Note each line of the listing that contains the string "kMaxResyncScan", and copy it.
──────
(* ===== verification/_CoqProject ===== *)
-Q . S2P
Prelude.v
MessageBuffer.v
RateLimit.v
Json.v
JsonString.v
JsonLexer.v
JsonGrisu.v
JsonGrisuSpec.v
JsonPrinter.v
JsonDecimal.v
JsonStrtod.v
JsonParser.v
JsonValid.v
JsonGrammar.v
JsonRoundtrip.v
JsonValue.v
JsonPlatform.v
Session.v
World.v
SessionPool.v
Zones.v
SessionStore.v
Invariant.v
Lifecycle.v
SessionManager.v
DataHandler.v
LoginFlow.v
Dispatcher.v
Reading.v
UdpReceive.v
Server.v
System.v
Frames.v
Exec.v
PoolSpec.v
CloseSpec.v
WriteSpec.v
SweepSpec.v
UdpSpec.v
LoginSpec.v
Scenarios.v
DbLink.v
DbClient.v
DbRouter.v
DbSystem.v
DbSpec.v
Requests.v
DbCalls.v
Joint.v
JointSpec.v
JointScenarios.v
DeliverySpec.v
QueueSpec.v
WireSpec.v
TextSpec.v
DbTextSpec.v
JointText.v
Startup.v
(** C15. Equivalence with a reference definition: on every buffer, well formed or
    not, [extract_message] does what looking for the first plausible prefix
    among the first 16385 offsets prescribes. *)
Theorem extract_is_reference m : extract_message m = extract_reference m.
Proof.
  unfold extract_message, extract_reference, first_prefix. set (buf := buffer_ m).
  destruct (Z.ltb_spec (len buf) 4) as [H4 | H4].
  { replace (seqZ 0 _) with (@nil Z) by (symmetry; apply seqZ_nil; unfold kMaxResyncScan; lia).
    cbn [List.filter head]. by rewrite (proj2 (Z.ltb_ge _ _)) by (unfold ABSOLUTE_MAX_BUFFER; lia). }
  rewrite seqZ_cons by (unfold kMaxResyncScan; lia). cbn [List.filter]. unfold plausible at 1.
  destruct (valid_len (read_len_at buf 0)) eqn:Hv; cbn [head].
  - apply valid_len_spec in Hv. rewrite u32_header, Z2Nat.id by lia.
    destruct (Z.leb_spec (4 + read_len_at buf 0) (len buf)); rewrite ?drop_0;
      [rewrite (proj2 (Z.leb_le _ _)) by lia | by rewrite (proj2 (Z.leb_gt _ _)) by lia].
    by replace (Z.to_nat (4 + read_len_at buf 0)) with (4 + Z.to_nat (read_len_at buf 0))%nat by lia.
  - rewrite resync_first. unfold kMaxResyncScan in *.
    replace (Z.of_nat (Z.to_nat (Z.min (len buf) (16384 + 4) - 4)))
      with (Z.pred (Z.min (16384 + 1) (len buf - 3))) by lia.
    change (Z.succ 0) with 1.
    destruct (head _) as [i |] eqn:Hh; cbn [fmap option_fmap option_map].
    + assert (Hi : plausible buf i = true /\ 1 <= i).
      { apply head_Some_elem_of in Hh. apply list_elem_of_In, List.filter_In in Hh as [Hin Hp].
        split; [done |]. apply list_elem_of_In, elem_of_seqZ in Hin. lia. }
      destruct Hi as [Hp Hi]. apply valid_len_spec in Hp. rewrite u32_header, Z2Nat.id by lia.
      destruct (i + 4 + read_len_at buf i <=? len buf); [| done].
      by replace (Z.to_nat (4 + read_len_at buf i)) with (4 + Z.to_nat (read_len_at buf i))%nat by lia.
    + by destruct (ABSOLUTE_MAX_BUFFER <? len buf).
Qed.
──────
# EXERCISE RESPONSE
  { replace (seqZ 0 _) with (@nil Z) by (symmetry; apply seqZ_nil; unfold kMaxResyncScan; lia).
  rewrite seqZ_cons by (unfold kMaxResyncScan; lia). cbn [List.filter]. unfold plausible at 1.
  - rewrite resync_first. unfold kMaxResyncScan in *.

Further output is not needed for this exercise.